## TASK INSTRUCTIONS
Begin with the line that holds "Definition core (g" and repeat each line after it exactly, ending with the last line of the listing.

## RECORDS SHOWN
(* ===== verification/Bfs.v ===== *)
(** * Breadth-first search

    The invariant the two breadth-first searches of the program share
    ([shortest_path_summary_impl] of [topology/graph.cpp] and
    [PathService::enumerate] of [routing/paths.cpp]).  A search is seen through
    the distances [h] it has recorded ([u64_max] for none yet) and the number
    [u] of nodes without one. *)

From S2P Require Import Prelude.

Section Bfs.
Context {N : Type} `{EqDecision N}.
Context (known : N -> Prop) (R : N -> N -> Prop) (total : nat) (s : N).
Implicit Types (h : N -> Z) (u : nat) (n m : N) (Q : list N).

Definition reached h n : Prop := known n /\ h n <> u64_max.

Definition closed h n : Prop := forall m, R n m -> reached h m /\ h m <= h n + 1.

(** The search is expanding [n]; [Q] waits behind it, one level at a time. *)
Record expanding h u n Q : Prop := {
  ex_root : h s = 0;
  ex_current : reached h n;
  ex_sound m : reached h m ->
    0 <= h m /\ h m + Z.of_nat u < Z.of_nat total /\ nsteps R (Z.to_nat (h m)) s m;
  ex_levels : exists Q1 Q2, Q = Q1 ++ Q2 /\
    Forall (fun m => reached h m /\ h m = h n) Q1 /\
    Forall (fun m => reached h m /\ h m = h n + 1) Q2;
  ex_near m : reached h m -> h m <= h n + 1;
  ex_done m : reached h m -> m = n \/ m ∈ Q \/ closed h m;
}.

(** Nothing reached is moved. *)
Definition extends h h' : Prop := forall m, reached h m -> reached h' m /\ h' m = h m.

Lemma extends_refl h : extends h h.
Proof. intros m Hm. done. Qed.

Lemma extends_trans h1 h2 h3 : extends h1 h2 -> extends h2 h3 -> extends h1 h3.
Proof. intros H1 H2 m Hm. destruct (H1 m Hm) as [Hr Hh]. destruct (H2 m Hr). split; [done | lia]. Qed.

Lemma closed_extends h h' n : extends h h' -> reached h n -> closed h n -> closed h' n.
Proof.
  intros He Hn Hc m Hm. destruct (Hc m Hm) as [Hr Hh]. destruct (He m Hr) as [Hr' Hh'].
  split; [done |]. destruct (He n Hn) as [_ Hn']. lia.
Qed.

(** Only the distances of known nodes matter. *)
Lemma expanding_same h h' u n Q :
  known s -> (forall m, known m -> h' m = h m) -> expanding h u n Q -> expanding h' u n Q.
Proof.
  intros Hs Hh [H2 H3 H4 (Q1 & Q2 & -> & H5 & H6) H7 H8].
  assert (forall m, reached h' m <-> reached h m) as Hr.
  { intros m. unfold reached. split; intros [Hm Hx]; (split; [done |]);
      rewrite ?Hh in * by done; done. }
  assert (known n) as Hn by apply H3.
  split; [by rewrite Hh | by apply Hr | | | |].
  - intros m Hm. rewrite Hh by apply Hm. by apply H4, Hr.
  - exists Q1, Q2. split; [done |]. rewrite !Forall_forall in *. split; intros m Hm;
      [destruct (H5 m Hm) as [Hrm Hhm] | destruct (H6 m Hm) as [Hrm Hhm]];
      (split; [by apply Hr | rewrite !Hh by (done || apply Hrm); done]).
  - intros m Hm. rewrite !Hh by (done || apply Hm). by apply H7, Hr.
  - intros m Hm. destruct (H8 m (proj1 (Hr m) Hm)) as [| [|Hc]]; [by left | by right; left |].
    right; right. intros m' Hm'. destruct (Hc m' Hm') as [Hx Hy].
    split; [by apply Hr |]. rewrite !Hh by (apply Hx || apply Hm). done.
Qed.

(** ** A node is reached *)

Section NewNode.
Context (Htotal : Z.of_nat total <= u64_max) (Hs : known s).
Context h u n Q m h' u' (Hex : expanding h u n Q) (Hhop : R n m) (Hm : known m).
Context (Hnew : h m = u64_max) (Hu : S u' = u).
Context (Hh : forall k, known k -> h' k = if decide (k = m) then h n + 1 else h k).

Lemma new_node_bound : h n + 1 < u64_max.
Proof. destruct (ex_sound _ _ _ _ Hex n (ex_current _ _ _ _ Hex)) as (H0 & Hb & _). lia. Qed.

Lemma new_node_extends : extends h h'.
Proof.
  intros k [Hk Hr]. unfold reached. rewrite Hh by done.
  rewrite decide_False by (intros ->; done). done.
Qed.

Lemma new_node_reached k : reached h' k <-> k = m \/ reached h k.
Proof.
  pose proof new_node_bound as Hlt. unfold reached. split.
  - intros [Hk Hr]. rewrite Hh in Hr by done. case_decide; [by left | by right].
  - intros [-> | [Hk Hr]]; (split; [done |]); rewrite Hh by done; case_decide; lia || done.
Qed.

Lemma new_node_expanding : expanding h' u' n (Q ++ [m]).
Proof.
  pose proof new_node_bound as Hlt. pose proof new_node_extends as He.
  pose proof Hex as [H2 H3 H4 (Q1 & Q2 & HQ & H5 & H6) H7 H8].
  assert (h' n = h n) as Hn' by (by apply He).
  assert (h' m = h n + 1) as Hm' by (by rewrite Hh, decide_True).
  destruct (H4 n H3) as (Hn0 & Hnb & Hnp).
  split.
  - destruct (He s) as [_ ->]; [split; [done |]; rewrite H2; word_lia | done].
  - by apply He.
  - intros k [-> | Hk]%new_node_reached.
    + rewrite Hm'. split_and!; [lia | lia |].
      rewrite Z2Nat.inj_add, Nat.add_1_r by lia. by eapply nsteps_r.
    + destruct (He k Hk) as [_ ->]. destruct (H4 k Hk) as (? & ? & ?). split_and!; [done | lia | done].
  - exists Q1, (Q2 ++ [m]). split; [by rewrite HQ, app_assoc |]. rewrite Hn'. split.
    + eapply Forall_impl; [exact H5 |]. intros k [Hk ?]. by destruct (He k Hk) as [? ->].
    + apply Forall_app. split.
      * eapply Forall_impl; [exact H6 |]. intros k [Hk ?]. by destruct (He k Hk) as [? ->].
      * apply Forall_singleton. split; [apply new_node_reached; by left | done].
  - intros k [-> | Hk]%new_node_reached; rewrite Hn'; [lia |].
    destruct (He k Hk) as [_ ->]. by apply H7.
  - intros k [-> | Hk]%new_node_reached; [right; left; apply elem_of_app; right; by left |].
    destruct (H8 k Hk) as [| [|]]; [by left | right; left; apply elem_of_app; by left |].
    right; right. by eapply closed_extends.
Qed.
End NewNode.

(** ** The queue *)

(** All nodes that can be reached are, at their distance. *)
Definition searched h : Prop :=
  h s = 0 /\
  (forall m, reached h m -> 0 <= h m /\ nsteps R (Z.to_nat (h m)) s m) /\
  (forall m, reached h m -> closed h m).

(** The next node of the queue is expanded once [n] is closed. *)
Lemma expanding_next h u n n' Q :
  expanding h u n (n' :: Q) -> closed h n -> expanding h u n' Q.
Proof.
  intros [H2 H3 H4 (Q1 & Q2 & HQ & H5 & H6) H7 H8] Hc.
  assert (reached h n' /\ h n <= h n' /\
    exists Q1' Q2', Q = Q1' ++ Q2' /\
      Forall (fun m => reached h m /\ h m = h n') Q1' /\
      Forall (fun m => reached h m /\ h m = h n' + 1) Q2') as (Hr & Hle & Hl).
  { destruct Q1 as [| x Q1]; cbn in HQ; [subst Q2 | injection HQ as -> ->].
    - apply Forall_cons in H6 as [[Hr Hh] H6]. split_and!; [done | lia |].
      exists Q, []. rewrite app_nil_r. split_and!; [done | by rewrite Hh | done].
    - apply Forall_cons in H5 as [[Hr Hh] H5]. split_and!; [done | lia |].
      exists Q1, Q2. by rewrite Hh. }
  split; try done.
  - intros m Hm. specialize (H7 m Hm). lia.
  - intros m Hm. destruct (H8 m Hm) as [-> | [[-> | Hin]%elem_of_cons |]]; [| by left | by right; left |];
      right; right; done.
Qed.

Lemma expanding_end h u n : expanding h u n [] -> closed h n -> searched h.
Proof.
  intros [H2 H3 H4 _ H7 H8] Hc. split_and!; [done | |].
  - intros m Hm. destruct (H4 m Hm) as (? & ? & ?). done.
  - intros k Hk. destruct (H8 k Hk) as [-> | [?%elem_of_nil |]]; done.
Qed.

Lemma initial_expanding h u :
  known s -> h s = 0 -> (forall m, known m -> m <> s -> h m = u64_max) -> S u = total -> expanding h u s [].
Proof.
  intros Hs H0 Hh Hu.
  assert (forall m, reached h m -> m = s) as Hr.
  { intros m [Hm Hx]. destruct (decide (m = s)) as [| Hne]; [done |]. by rewrite (Hh m Hm Hne) in Hx. }
  split; try done.
  - split; [done |]. rewrite H0. word_lia.
  - intros m ->%Hr. rewrite H0. split_and!; [done | lia | constructor].
  - exists [], []. done.
  - intros m ->%Hr. lia.
  - intros m ->%Hr. by left.
Qed.

(** ** The result *)

Lemma searched_min h k n : known s -> searched h -> nsteps R k s n -> reached h n /\ h n <= Z.of_nat k.
Proof.
  intros Hs (Hroot & _ & Hclosed). revert n. induction k as [| k IH]; intros n Hk.
  - inversion Hk; subst. unfold reached. rewrite Hroot. split; [split; [done | word_lia] | lia].
  - apply nsteps_inv_r in Hk as (m & Hm & Hmn). destruct (IH m Hm) as [Hr Hle].
    destruct (Hclosed m Hr n Hmn). split; [done | lia].
Qed.

Lemma searched_distance h d : known s -> searched h -> known d ->
  if h d =? u64_max then ~ rtc R s d
  else 0 <= h d /\ nsteps R (Z.to_nat (h d)) s d /\ forall k, nsteps R k s d -> h d <= Z.of_nat k.
Proof.
  intros Hs Hsd Hd. destruct (Z.eqb_spec (h d) u64_max) as [Hx | Hx].
  - intros (k & Hk)%rtc_nsteps. by destruct (searched_min h k d Hs Hsd Hk) as [[_ ?] _].
  - pose proof Hsd as (_ & Hsound & _). destruct (Hsound d) as [H0 Hp]; [done |]. split_and!; try done.
    intros k Hk. by destruct (searched_min h k d Hs Hsd Hk).
Qed.
End Bfs.
(** One more list at the end of an adjacency vector. *)
Lemma adjacency_snoc (lists : list (list DirectedLink)) (count i : Z) :
  Z.of_nat (length lists) = count -> 0 <= i < count + 1 ->
  (lists ++ [[]]) !! Z.to_nat i = if decide (i = count) then Some [] else lists !! Z.to_nat i.
Proof.
  intros Hl Hi. case_decide as Hd.
  - subst i count. change (Z.of_nat (length lists)) with (zlength lists). apply lookup_snoc_new.
  - apply lookup_snoc_old. unfold zlength. lia.
Qed.

(** Solves the two node conditions of [structure_grow] after adding a node. *)
Ltac grow_nodes n Hlen :=
  unfold node_in, node_count, adjacency_list in *; cbn in *;
  destruct (node_kind n); cbn in *; rewrite ?zlength_snoc, ?zlength_alter in *;
  try (split; [lia |]); try done;
  erewrite adjacency_snoc by (rewrite ?Hlen; unfold zlength in *; (reflexivity || lia));
  case_decide; unfold zlength in *; try lia; try done.

Lemma add_nic_spec rack g :
  graph_ok g ->
  wp (add_nic rack) (fun g' id => graph_ok g' /\ find_nic id g' = Some (mkNic id rack [] []) /\
                                  find_nic id g = None)
    (fun g' _ => g' = g /\ (find_rack rack g = None \/ u64_max < zlength (nics_ g))) g.
Proof.
  intros Hg. unfold add_nic. do 2 wp_step. cbv beta. wp_step.
  apply wp_throw_if; [intros Hr%negb_true_iff%has_value_false; by split; [| left] |]. intros Hr%negb_false_iff%bool_decide_eq_true.
  apply find_dense_is_Some in Hr; [| apply Hg].
  destruct (gi_nics _ (go_ids _ Hg)) as [Hgen Hfr]. wp_step.
  apply wp_next_id; [done | |].
  { intros e He%exhausted_frontier. rewrite Hfr in He. split; [apply graph_same_nic_ids | by right]. }
  intros i He Hi Hf Hu. wp_step. apply wp_modify. wp_step. rewrite Hfr in *.
  pose proof (gv_nics _ (go_vectors _ Hg)) as Hd.
  assert (dense nic_id (nics_ g ++ [mkNic (zlength (nics_ g)) rack [] []])) as Hd'
    by (apply dense_snoc; [done | done | unfold u64 in Hu; lia]).
  split; [| split; [by apply find_dense_new | by apply find_dense_fresh]].
  destruct Hg as [[] [] Hs].
  split; [split; cbn; rewrite ?zlength_alter; try done | split; cbn; try done; by apply dense_alter |].
  - split; [done |]. rewrite zlength_snoc. lia.
  - destruct (gs_lengths _ Hs) as (L1 & L2 & L3).
    apply (structure_grow g); try done.
    + intros n Hn. grow_nodes n L2.
    + intros n Hn Hno. grow_nodes n L2.
    + cbn. rewrite !length_app. cbn. lia.
    + intros n Hn. cbn in *. rewrite zlength_alter.
      apply elem_of_app in Hn as [Hn | ->%list_elem_of_singleton]; [by apply Hs | done].
    + intros w Hw. cbn in *. apply gpu_ok_snoc. by apply Hs.
Qed.

(** Both kinds of switch add one element to the switches and their adjacency. *)
Lemma add_switch_ok g i racks sw :
  graph_ok g -> generator_ok i -> frontier i = zlength (switches_ g) + 1 ->
  zlength (switches_ g) <= u64_max ->
  switch_id sw = zlength (switches_ g) -> dense rack_id racks -> zlength racks = zlength (racks_ g) ->
  let g' := {| g with switch_ids_ := i; switches_ := switches_ g ++ [sw];
                      switch_adjacency_ := switch_adjacency_ g ++ [[]]; racks_ := racks |} in
  graph_ok g' /\ find_switch (zlength (switches_ g)) g' = Some sw /\
  find_switch (zlength (switches_ g)) g = None.
Proof.
  intros Hg Hi Hf Hu Hid Hdr Hlr g'.
  pose proof (gv_switches _ (go_vectors _ Hg)) as Hd.
  assert (dense switch_id (switches_ g ++ [sw])) as Hd' by (by apply dense_snoc).
  split; [| split; [by apply find_dense_new | by apply find_dense_fresh]].
  destruct Hg as [[] [] Hs].
  split; [split; cbn; rewrite ?Hlr; try done | split; cbn; try done |].
  - split; [done |]. rewrite zlength_snoc. lia.
  - destruct (gs_lengths _ Hs) as (L1 & L2 & L3).
    apply (structure_grow g); try done.
    + intros n Hn. grow_nodes n L3.
    + intros n Hn Hno. grow_nodes n L3.
    + cbn. rewrite !length_app. cbn. lia.
    + intros n Hn. cbn in *. rewrite Hlr. by apply Hs.
    + apply Hs.
Qed.

Lemma add_leaf_switch_spec rack g :
  graph_ok g ->
  wp (add_leaf_switch rack)
    (fun g' id => graph_ok g' /\ find_switch id g' = Some (mkSwitch id (Some rack) Leaf [] Up) /\
                  find_switch id g = None)
    (fun g' _ => g' = g /\ (find_rack rack g = None \/ u64_max < zlength (switches_ g))) g.
Proof.
  intros Hg. unfold add_leaf_switch. do 2 wp_step. cbv beta. wp_step.
  apply wp_throw_if; [intros Hr%negb_true_iff%has_value_false; by split; [| left] |]. intros Hr%negb_false_iff%bool_decide_eq_true.
  destruct (gi_switches _ (go_ids _ Hg)) as [Hgen Hfr]. wp_step.
  apply wp_next_id; [done | |].
  { intros e He%exhausted_frontier. rewrite Hfr in He. split; [apply graph_same_switch_ids | by right]. }
  intros i He Hi Hf Hu. wp_step. apply wp_modify. wp_step. rewrite Hfr in *.
  apply (add_switch_ok g i); try done; [unfold u64 in Hu; lia | | by rewrite zlength_alter].
  apply dense_alter; [done | apply Hg].
Qed.

Lemma add_spine_switch_spec g :
  graph_ok g ->
  wp add_spine_switch
    (fun g' id => graph_ok g' /\ find_switch id g' = Some (mkSwitch id None Spine [] Up) /\
                  find_switch id g = None)
    (fun g' _ => g' = g /\ u64_max < zlength (switches_ g)) g.
Proof.
  intros Hg. unfold add_spine_switch.
  destruct (gi_switches _ (go_ids _ Hg)) as [Hgen Hfr]. wp_step.
  apply wp_next_id; [done | |].
  { intros e He%exhausted_frontier. rewrite Hfr in He. split; [apply graph_same_switch_ids | done]. }
  intros i He Hi Hf Hu. wp_step. apply wp_modify. wp_step. rewrite Hfr in *.
  apply (add_switch_ok g i (racks_ g)); try done; [unfold u64 in Hu; lia | apply Hg].
Qed.

(** ** Adding a link *)

(** The graph without its adjacency lists. *)
Definition core (g : TopologyGraph) : TopologyGraph :=
  {| g with gpu_adjacency_ := []; nic_adjacency_ := []; switch_adjacency_ := [] |}.

Lemma core_node_in g g' n : core g' = core g -> node_in g' n <-> node_in g n.
Proof.
  intros Hc. unfold node_in, node_count.
  pose proof (f_equal gpus_ Hc) as E1. pose proof (f_equal nics_ Hc) as E2.
  pose proof (f_equal switches_ Hc) as E3. cbn in *. by rewrite E1, E2, E3.
Qed.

## RESPONSE BOX
Definition core (g : TopologyGraph) : TopologyGraph :=
  {| g with gpu_adjacency_ := []; nic_adjacency_ := []; switch_adjacency_ := [] |}.

Lemma core_node_in g g' n : core g' = core g -> node_in g' n <-> node_in g n.
Proof.
  intros Hc. unfold node_in, node_count.
  pose proof (f_equal gpus_ Hc) as E1. pose proof (f_equal nics_ Hc) as E2.
  pose proof (f_equal switches_ Hc) as E3. cbn in *. by rewrite E1, E2, E3.
Qed.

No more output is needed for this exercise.